(** What [reads_to] leaves in place. *)
Lemma reads_to_lookup (h : nat) (rest : bytes) (w w' : world) :
  reads_to h rest w w' ->
  exists s s', sockets w !! h = Some s /\ sockets w' !! h = Some s' /\
               same_but_input s s' /\ stream s' = rest.
Proof.
  intros (s & s' & H & -> & Hs & Hr). exists s, s'.
  split_and!; try done. by eapply lookup_put_sock.
Qed.

Lemma reads_to_frame (h : nat) (rest : bytes) (w w' : world) :
  reads_to h rest w w' ->
  procs w' = procs w /\ peer w' = peer w /\ can_spawn w' = can_spawn w /\
  length (sockets w') = length (sockets w) /\
  (forall i, i <> h -> sockets w' !! i = sockets w !! i).
Proof.
  intros (s & s' & H & -> & Hs & Hr). split_and!; try done.
  - cbn. apply length_insert.
  - intros i Hi. by apply lookup_put_sock_ne.
Qed.

End NetFacts.

(* ===================================================================== *)
(** * Reading one message *)
(* ===================================================================== *)

Module ReadFacts.
Import Text Py Json Net Dap Flat TextFacts NetFacts.

Lemma bind_ok {S A B} (m : M S A) (k : A -> M S B) s a s' :
  m s = (Ok a, s') -> bind m k s = k a s'.
Proof. intros H. unfold bind. by rewrite H. Qed.

Lemma bind_raise {S A B} (m : M S A) (k : A -> M S B) s e s' :
  m s = (Raise e, s') -> bind m k s = (Raise e, s').
Proof. intros H. unfold bind. by rewrite H. Qed.

Lemma bind_blocked {S A B} (m : M S A) (k : A -> M S B) s s' :
  m s = (Blocked, s') -> bind m k s = (Blocked, s').
Proof. intros H. unfold bind. by rewrite H. Qed.

Lemma bind_out_of_fuel {S A B} (m : M S A) (k : A -> M S B) s s' :
  m s = (OutOfFuel, s') -> bind m k s = (OutOfFuel, s').
Proof. intros H. unfold bind. by rewrite H. Qed.

Lemma reads_to_ready h rest w w' s :
  ready h w s -> reads_to h rest w w' ->
  exists s', ready h w' s' /\ stream s' = rest /\ at_end s' = at_end s /\
             outbound s' = outbound s.
Proof.
  intros [Hl Hu] (s0 & s' & Hl0 & Hl' & Hs & Hr)%reads_to_lookup.
  rewrite Hl in Hl0. injection Hl0 as <-.
  exists s'. unfold ready. rewrite (same_but_input_usable _ _ Hs).
  destruct Hs as (_ & ? & ? & _). done.
Qed.

Section WithClient.
Context (c : DAPClient) (h : nat) (Hc : socket c = Some h).

Lemma self_socket_some (w : world) : self_socket (c, w) = (Ok h, (c, w)).
Proof using Hc. unfold self_socket, self_, bind. cbn. by rewrite Hc. Qed.

Lemma sys_recv_data (n : Z) (w : world) (s : sock) :
  ready h w s -> (0 < n)%Z -> stream s <> [] ->
  exists data rest w',
    sys (sock_recv h n) (c, w) = (Ok data, (c, w')) /\
    data <> [] /\ length data <= Z.to_nat n /\
    stream s = data ++ rest /\ reads_to h rest w w'.
Proof.
  intros [Hl Hu] Hn Hne.
  unfold sys, zoom, sock_recv. cbn. rewrite Hl, Hu.
  pose proof (take_seg_spec (Z.to_nat n) (inbound s)) as Hspec.
  destruct (take_seg (Z.to_nat n) (inbound s)) as [[data rest]|].
  - destruct Hspec as (H1 & H2 & H3); [lia|].
    eexists data, (List.concat rest), _. split; [reflexivity|].
    split_and!; try done.
    exists s, (with_input rest (S (recv_calls s)) s).
    split_and!; done.
  - exfalso. apply Hne, Hspec. lia.
Qed.

Lemma sys_recv_end (n : Z) (w : world) (s : sock) :
  ready h w s -> (0 < n)%Z -> stream s = [] ->
  exists w',
    sys (sock_recv h n) (c, w) = (end_recv (at_end s), (c, w')) /\
    reads_to h [] w w'.
Proof.
  intros [Hl Hu] Hn He.
  unfold sys, zoom, sock_recv. cbn. rewrite Hl, Hu.
  pose proof (take_seg_spec (Z.to_nat n) (inbound s)) as Hspec.
  destruct (take_seg (Z.to_nat n) (inbound s)) as [[data rest]|].
  - destruct Hspec as (H1 & H2 & H3); [lia|].
    unfold stream in He. rewrite He in H3. by destruct data.
  - exists (put_sock h (with_input [] (S (recv_calls s)) s) w). split.
    + unfold end_recv, put_sock, with_input.
      destruct (at_end s); reflexivity.
    + exists s, (with_input [] (S (recv_calls s)) s).
      split_and!; done.
Qed.

Section WithLib.
Context {lib : PyLib}.

Lemma read_headers_unfold (fuel : nat) (headers : bytes) :
  read_headers fuel headers =
  if contains (crlf ++ crlf) headers then ret headers
  else
    match fuel with
    | O => out_of_fuel
    | S f =>
        bind self_socket (fun h =>
        bind (sys (sock_recv h 1)) (fun chunk =>
        read_headers f (headers ++ chunk)))
    end.
Proof. by destruct fuel. Qed.

Lemma flat_headers_unfold (headers st : bytes) :
  flat_headers headers st =
  if contains (crlf ++ crlf) headers then Some (headers, st)
  else
    match st with
    | [] => None
    | b :: r => flat_headers (headers ++ [b]) r
    end.
Proof. by destruct st. Qed.

(** The header block and the rest make up the stream. *)
Lemma flat_headers_app (headers st hd rest : bytes) :
  flat_headers headers st = Some (hd, rest) ->
  exists used, st = used ++ rest /\ hd = headers ++ used.
Proof.
  revert headers. induction st as [|b st IH]; intros headers;
    rewrite flat_headers_unfold;
    destruct (contains (crlf ++ crlf) headers).
  - intros [= <- <-]. exists []. split; by rewrite ?app_nil_r.
  - done.
  - intros [= <- <-]. exists []. split; by rewrite ?app_nil_r.
  - intros (used & -> & ->)%IH. exists (b :: used).
    split; [done|]. by rewrite <- app_assoc.
Qed.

========================================================================

◆ Directions
The lines needed are the ones from the first line of the entries through the line that contains "Hr). split_and!; try done.", given again without any change.

◆ Result of the exercise
(** What [reads_to] leaves in place. *)
Lemma reads_to_lookup (h : nat) (rest : bytes) (w w' : world) :
  reads_to h rest w w' ->
  exists s s', sockets w !! h = Some s /\ sockets w' !! h = Some s' /\
               same_but_input s s' /\ stream s' = rest.
Proof.
  intros (s & s' & H & -> & Hs & Hr). exists s, s'.
  split_and!; try done. by eapply lookup_put_sock.
Qed.

Lemma reads_to_frame (h : nat) (rest : bytes) (w w' : world) :
  reads_to h rest w w' ->
  procs w' = procs w /\ peer w' = peer w /\ can_spawn w' = can_spawn w /\
  length (sockets w') = length (sockets w) /\
  (forall i, i <> h -> sockets w' !! i = sockets w !! i).
Proof.
  intros (s & s' & H & -> & Hs & Hr). split_and!; try done.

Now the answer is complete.